(* ===== verification/GoPath.v ===== *)
(** * Paths

    The functions of package [path/filepath] on Unix that the sources use. They
    work on the text of a path alone. *)

From S2P Require Import Prelude.
From S2P Require Import GoStrings.

Definition slash : ascii := "/"%char.

Definition IsAbs (p : string) : bool := HasPrefix p "/".

(** [filepath.Clean]: the components kept so far, the last one first; [rooted] for
    an absolute path, whose ".." at the root is dropped. *)
Definition clean_step (rooted : bool) (kept : list string) (c : string) : list string :=
  if String.eqb c "" || String.eqb c "." then kept
  else if String.eqb c ".." then
    match kept with
    | [] => if rooted then [] else [c]
    | top :: rest => if negb rooted && String.eqb top ".." then c :: kept else rest
    end
  else c :: kept.

Definition clean_components (rooted : bool) (p : string) : list string :=
  rev (fold_left (clean_step rooted) (Split p slash) []).

Definition Clean (p : string) : string :=
  if IsAbs p then "/" +:+ Join (clean_components true p) "/"
  else match clean_components false p with
       | [] => "."
       | cs => Join cs "/"
       end.

(** [filepath.Join(a, b)]; the result is clean. *)
Definition JoinPath (a b : string) : string :=
  if String.eqb a "" then if String.eqb b "" then "" else Clean b
  else Clean (a +:+ "/" +:+ b).

(** The path up to and including its last slash, and the rest. *)
Fixpoint split_last (p : string) : string * string :=
  match p with
  | EmptyString => (EmptyString, EmptyString)
  | String c p' =>
      let '(dir, base) := split_last p' in
      match dir with
      | EmptyString => if Ascii.eqb c slash then (String c EmptyString, base) else (EmptyString, String c base)
      | _ => (String c dir, base)
      end
  end.

Definition Dir (p : string) : string := Clean (split_last p).1.

Definition Base (p : string) : string :=
  if String.eqb p "" then "."
  else match TrimRight p "/" with
       | EmptyString => "/"
       | q => (split_last q).2
       end.

Lemma path_samples :
  Clean "/a/./b//../c/" = "/a/c" ∧ Clean "/.." = "/" ∧ Clean "../x/../.." = "../.." ∧ Clean "" = "." ∧
  JoinPath "/host" "/etc/default" = "/host/etc/default" ∧ Dir "/a/b" = "/a" ∧ Dir "b" = "." ∧
  Base "/a/b/" = "b" ∧ Base "/" = "/".
Proof. by vm_compute. Qed.

(** ** Clean absolute paths *)

(** A component that cleaning keeps. *)
Definition plain_component (c : string) : Prop :=
  c ≠ "" ∧ c ≠ "." ∧ c ≠ ".." ∧ ContainsByte c slash = false.

Lemma clean_step_plain kept c : plain_component c → clean_step true kept c = c :: kept.
Proof.
  intros (H1 & H2 & H3 & _). unfold clean_step.
  by rewrite (proj2 (String.eqb_neq c "") H1), (proj2 (String.eqb_neq c ".") H2), (proj2 (String.eqb_neq c "..") H3).
Qed.

Lemma clean_step_components kept c : ContainsByte c slash = false →
  Forall plain_component kept → Forall plain_component (clean_step true kept c).
Proof.
  intros Hc Hk. unfold clean_step. destruct (String.eqb_spec c ""); [done|]. destruct (String.eqb_spec c "."); [done|].
  cbn. destruct (String.eqb_spec c ".."); [|by constructor]. destruct kept; [done|]. cbn. by inversion Hk.
Qed.

Lemma clean_components_plain p : Forall plain_component (clean_components true p).
Proof.
  unfold clean_components. apply Forall_rev. pose proof (Split_parts p slash) as Hp.
  assert (∀ cs kept, Forall (λ w, ContainsByte w slash = false) cs → Forall plain_component kept →
    Forall plain_component (fold_left (clean_step true) cs kept)) as H.
  { induction cs as [|c cs IH]; intros kept Hcs Hk; [done|]. inversion Hcs; subst. cbn. apply IH; [done|].
    by apply clean_step_components. }
  by apply H.
Qed.

Lemma fold_clean_plain cs kept : Forall plain_component cs → fold_left (clean_step true) cs kept = rev cs ++ kept.
Proof.
  revert kept. induction cs as [|c cs IH]; intros kept H; [done|]. inversion H; subst. cbn.
  rewrite clean_step_plain, IH by done. by rewrite <- app_assoc.
Qed.

Lemma clean_components_join cs : Forall plain_component cs → clean_components true ("/" +:+ Join cs "/") = cs.
Proof.
  intros H. unfold clean_components. change ("/" +:+ ?x) with (String slash x). cbn [Split].
  rewrite eqb_refl_ascii. cbn [fold_left]. change (clean_step true [] "") with (@nil string).
  destruct cs as [|c cs]; [done|].
  assert (Split (Join (c :: cs) "/") slash = c :: cs) as ->.
  { apply (Split_Join (c :: cs) slash); [done|]. eapply Forall_impl; [exact H|]. by intros ? (_ & _ & _ & ?). }
  rewrite fold_clean_plain, app_nil_r by done. by rewrite rev_involutive.
Qed.

(** Cleaning is idempotent, and a clean absolute path is the join of its
    components. *)
Lemma Clean_abs p : IsAbs p = true → Clean p = "/" +:+ Join (clean_components true p) "/".
Proof. unfold Clean. by intros ->. Qed.

Lemma Clean_idem p : IsAbs p = true → Clean (Clean p) = Clean p.
Proof.
  intros H. rewrite (Clean_abs p H). rewrite Clean_abs by done.
  by rewrite clean_components_join by apply clean_components_plain.
Qed.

━━━━━━━━━━━━━━━━━━━━

**Try it:** The total, and only the total: count the lines above that contain "Definition".

**Finished task:** 9